BACKGROUND: Hepatocellular carcinoma (HCC) is a highly heterogeneous disease, which makes prognostic prediction challenging.We aimed to investigate association of TNFRSF4 expression with the immune infiltration and gene mutation in HCC. METHODS: In this study, the expression profiles and corresponding clinical data of HCC patients were downloaded from the Cancer Genome Atlas (TCGA) database. Kaplan-Meier and Cox regression were used to evaluate the clinical value of TNFRSF4. ESTIMATE and CIBERSORT algorithms were applied to investigate the infiltration ratio of 22 immune cells. The WGCNA and LASSO COX algorithms were performed, establishing a prognostic risk model that was then validated by HCC samples from GEO. Finally, the effects on gene mutation occurring in HCC patients of TNFRSF4 expression and risk score were appraised. RESULTS: In HCC tissues, it was found the TNFRSF4 expression profile was significantly different with age, gender, tumor grade, disease stage, prominently affecting the survival outcome and prognosis of patients. Univariate and multivariate COX regression analysis suggested that TNFRSF4 was an independent prognostic marker. Samples of high/low expression of TNFRSF4 were screened for differential genes, and then the WGCNA and LASSO COX constructed a 13-gene signature, excellently dividing samples into hign/low risk groups.

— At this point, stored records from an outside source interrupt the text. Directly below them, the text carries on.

(** The round of the specification, in its words: one longest-edge
    (Rivara) bisection pass at threshold [ln], then three times
    {reconnection, smoothing}, then a point compaction. *)
Definition spec_round (ln : Q) : list event :=
  [Call None "motri" "refine"
     [AKw "refine_option" (AStr "rivara"); AKw "refine_type" (AStr "edge");
      AKw "values" (AList [ANum ln]); AKw "inclusive_flag" (AStr "inclusive")];
   Call None "motri" "recon" [AInt 0]; Call None "motri" "smooth" [];
   Call None "motri" "recon" [AInt 0]; Call None "motri" "smooth" [];
   Call None "motri" "recon" [AInt 0]; Call None "motri" "smooth" [];
   Call None "motri" "rmpoint_compress" [AKw "resetpts_itp" (ABool false)]].

Definition is_refine (e : event) : bool :=
  match e with
  | Call _ _ meth _ => String.eqb meth "refine"
  | _ => false
  end.

Definition is_file_event (e : event) : bool :=
  match e with
  | FileOpen _ | FileWrite _ _ | RasterWrite _ _ | FileRemove _ => true
  | _ => false
  end.

(** Four corners of a square, clockwise. *)
Definition square4 : list point := [(0, 0); (0, 100); (100, 100); (100, 0)]%Q.

(** *** [buildRefinedTriplane] (lines 475-619) *)

Section WithNumpy.

(** [numpy.sqrt], [numpy.cos] and [numpy.arcsin] on floats *)
Variables np_sqrt np_cos np_arcsin : Q -> Q.
(** * Swiss-system tournament: tournament.py

    A shallow embedding of [vagrant/tournament/tournament.py].  Every function
    of the module opens a database connection, runs one SQL statement on it,
    commits where it changed something, and closes the connection.  The
    database is modelled as a record of its two tables and the serial counter
    of [players.id]; a connection as the committed store together with the
    view of the open transaction; a Python function as a function from the
    store to a result (a value or a raised exception) and the store left
    behind. *)

From Stdlib Require Import ZArith Ascii String Lia.
From stdpp Require Import base numbers list strings sorting.

(** ** Python values: results, exceptions, indexing, [range] *)

Module Py.

(** The only exception the module's own code can raise:
    [standings[counter + 1]] past the end of the list. *)
Inductive exn : Type := IndexError.

Definition exn_class (e : exn) : string :=
  match e with IndexError => "IndexError" end.

Inductive result (A : Type) : Type :=
| Return (a : A)
| Raise (e : exn).
Arguments Return {A} a.
Arguments Raise {A} e.

Definition bind {A B} (r : result A) (k : A → result B) : result B :=
  match r with
  | Return a => k a
  | Raise e => Raise e
  end.

(** [l[i]] for a non-negative [i]. *)
Definition index {A} (l : list A) (i : nat) : result A :=
  match l !! i with
  | Some x => Return x
  | None => Raise IndexError
  end.

(** [range(start, stop, step)] for a positive [step]. *)
Definition range (start stop step : nat) : list nat :=
  (λ k, start + k * step) <$> seq 0 ((stop - start + (step - 1)) / step).

(** [for x in xs: s = body(s, x)], abandoned at the first exception. *)
Fixpoint for_in {A S} (xs : list A) (body : S → A → result S) (s : S)
  : result S :=
  match xs with
  | [] => Return s
  | x :: xs' => bind (body s x) (for_in xs' body)
  end.

End Py.
Export Py.

#[export] Instance result_ret : MRet result := @Return.
#[export] Instance result_bind : MBind result := λ A B k r, Py.bind r k.

(** ** The database *)

(** A row of [players]: [insert into players (name)], [count(id)]. *)
Record Player : Type := { p_id : Z; p_name : string }.

(** A row of [matches]: [insert into matches (winner_id, loser_id)]. *)
Record Match : Type := { winner_id : Z; loser_id : Z }.

(** The store.  [players] and [matches] keep their rows in insertion order;
    [players_id_seq] is the next value of the serial that gives a player its
    id ("The database assigns a unique serial id number for the player"). *)
Record DB : Type := {
  players : list Player;
  matches : list Match;
  players_id_seq : Z
}.

Definition empty_db : DB :=
  {| players := []; matches := []; players_id_seq := 1 |}.

(** A tuple fetched from [standings]: [(id, name, wins, matches)]. *)
Record Row : Type := { r_id : Z; r_name : string; r_wins : Z; r_matches : Z }.

(** A tuple returned by [swissPairings]: [(id1, name1, id2, name2)]. *)
Record Pairing : Type := { id1 : Z; name1 : string; id2 : Z; name2 : string }.

(** *** The [standings] view *)

Definition wins_of (ms : list Match) (i : Z) : Z :=
  Z.of_nat (length (filter (λ m, winner_id m = i) ms)).

Definition played_of (ms : list Match) (i : Z) : Z :=
  Z.of_nat (length (filter (λ m, winner_id m = i ∨ loser_id m = i) ms)).

Definition standings_row (ms : list Match) (p : Player) : Row :=
  {| r_id := p_id p; r_name := p_name p;
     r_wins := wins_of ms (p_id p); r_matches := played_of ms (p_id p) |}.

(** [order by wins desc]: rows with more wins first, rows with equal wins in
    the order they came in. *)
Fixpoint insert_by_wins (r : Row) (l : list Row) : list Row :=
  match l with
  | [] => [r]
  | x :: l' =>
      if decide (r_wins r < r_wins x)%Z then x :: insert_by_wins r l'
      else r :: l
  end.

Definition order_by_wins_desc (l : list Row) : list Row :=
  foldr insert_by_wins [] l.

(** Modelled from the spec: the [standings] view, which the schema file
    (not part of the sources at hand) defines.  One row per player with
    [wins] the number of matches the player is the winner of and [matches]
    the number of matches the player is the winner or the loser of, ranked by
    descending wins, ties in insertion (id) order. *)
Definition standings_view (db : DB) : list Row :=
  order_by_wins_desc (standings_row (matches db) <$> players db).

(** *** The statements the module executes *)

(** [delete from matches;] *)
Definition sql_delete_matches (db : DB) : DB :=
  {| players := players db; matches := [];
     players_id_seq := players_id_seq db |}.

(** [delete from players;] *)
Definition sql_delete_players (db : DB) : DB :=
  {| players := []; matches := matches db;
     players_id_seq := players_id_seq db |}.

(** [select count(id) from players;] *)
Definition sql_count_players (db : DB) : Z :=
  Z.of_nat (length (players db)).

(** [insert into players (name) values (%s);] *)
Definition sql_insert_player (name : string) (db : DB) : DB :=
  {| players := players db ++ [{| p_id := players_id_seq db; p_name := name |}];
     matches := matches db;
     players_id_seq := (players_id_seq db + 1)%Z |}.

(** [insert into matches (winner_id, loser_id) values (%s, %s);] *)
Definition sql_insert_match (winner loser : Z) (db : DB) : DB :=
  {| players := players db;
     matches := matches db ++ [{| winner_id := winner; loser_id := loser |}];
     players_id_seq := players_id_seq db |}.

(** [select * from standings;] *)
Definition sql_select_standings (db : DB) : list Row := standings_view db.

(** [select id, name, wins, matches from standings order by wins desc;] *)
Definition sql_select_standings_by_wins (db : DB) : list Row :=
  order_by_wins_desc (standings_view db).

(** ** Connections *)

(** An open connection: the committed store and what the connection's own
    transaction sees. *)
Record Conn : Type := { committed : DB; pending : DB }.

(** Code run inside [with db_connection() as (cursor, connection)]. *)
Definition Tx (A : Type) : Type := Conn → result A * Conn.

Definition tx_ret {A} (a : A) : Tx A := λ c, (Return a, c).

Definition tx_bind {A B} (m : Tx A) (k : A → Tx B) : Tx B :=
  λ c, match m c with
       | (Return a, c') => k a c'
       | (Raise e, c') => (Raise e, c')
       end.

#[export] Instance Tx_ret : MRet Tx := @tx_ret.
#[export] Instance Tx_bind : MBind Tx := λ A B k m, tx_bind m k.

(** [cursor.execute] of a statement that changes rows. *)
Definition execute (stmt : DB → DB) : Tx unit :=
  λ c, (Return tt, {| committed := committed c; pending := stmt (pending c) |}).

(** [cursor.execute] of a query followed by the fetch of its result. *)
Definition fetch {A} (query : DB → A) : Tx A :=
  λ c, (Return (query (pending c)), c).

(** [connection.commit()] *)
Definition commit : Tx unit :=
  λ c, (Return tt, {| committed := pending c; pending := pending c |}).

(** Python code without database access run inside the [with] block. *)
Definition lift {A} (r : result A) : Tx A := λ c, (r, c).

(** [db_connection]: connect, run the body, close.  Closing drops what was
    not committed; so does a connection abandoned by an exception. *)
Definition db_connection {A} (body : Tx A) (db : DB) : result A * DB :=
  let (r, c) := body {| committed := db; pending := db |} in (r, committed c).

(** ** The functions of tournament.py *)

Definition deleteMatches : DB → result unit * DB :=
  db_connection (execute sql_delete_matches;; commit).

Definition deletePlayers : DB → result unit * DB :=
  db_connection (execute sql_delete_players;; commit).

Definition countPlayers : DB → result Z * DB :=
  db_connection (fetch sql_count_players).

Section Sanitizer.

(** [bleach.clean], a function of the bleach library. *)
Variable clean : string → string.

Definition registerPlayer (name : string) : DB → result unit * DB :=
  db_connection (
    let name := clean name in
    execute (sql_insert_player name);; commit).

End Sanitizer.

Definition playerStandings : DB → result (list Row) * DB :=
  db_connection (fetch sql_select_standings).

Definition reportMatch (winner loser : Z) : DB → result unit * DB :=
  db_connection (execute (sql_insert_match winner loser);; commit).

Definition make_pairing (player1 player2 : Row) : Pairing :=
  {| id1 := r_id player1; name1 := r_name player1;
     id2 := r_id player2; name2 := r_name player2 |}.

(** The body of the [for counter in range(0, len(standings), 2)] loop. *)
Definition pair_step (standings : list Row) (result : list Pairing)
    (counter : nat) : Py.result (list Pairing) :=
  player1 ← index standings counter;
  player2 ← index standings (counter + 1);
  Return (result ++ [make_pairing player1 player2]).

(** The loop of [swissPairings], from [result = []] to [return result]. *)
Definition pair_up (standings : list Row) : result (list Pairing) :=
  for_in (range 0 (length standings) 2) (pair_step standings) [].

Definition swissPairings : DB → result (list Pairing) * DB :=
  db_connection (
    standings ← fetch sql_select_standings_by_wins;
    lift (pair_up standings)).

(** ** What the properties speak of *)

(** What the loop computes on a list of even length: the list cut into
    consecutive groups of two. *)
Fixpoint adjacent_pairs (l : list Row) : list Pairing :=
  match l with
  | player1 :: player2 :: l' => make_pairing player1 player2 :: adjacent_pairs l'
  | _ => []
  end.

(** The ids a list of pairings mentions, in order. *)
Definition pairing_ids (ps : list Pairing) : list Z :=
  ps ≫= λ p, [id1 p; id2 p].

(** Pairing [pr] has player [i] on one of its two sides. *)
Definition mentions (i : Z) (pr : Pairing) : Prop := id1 pr = i ∨ id2 pr = i.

Compared with the low-risk group, the overall survival (OS) of high-risk group was markedly lower, with P< 0.0001. By ROC curve analysis, the predictive ability of the 13-gene signature was further confirmed. Both the high/low TNFRSF4 expression and the high/low risk score were demonstrated to exert effects on the frequency of gene mutation in HCC. CONCLUSIONS: As an independent prognostic marker of HCC, TNFRSF4 was found simultaneously to affect the immune infiltration of cells and the frequency of gene mutations.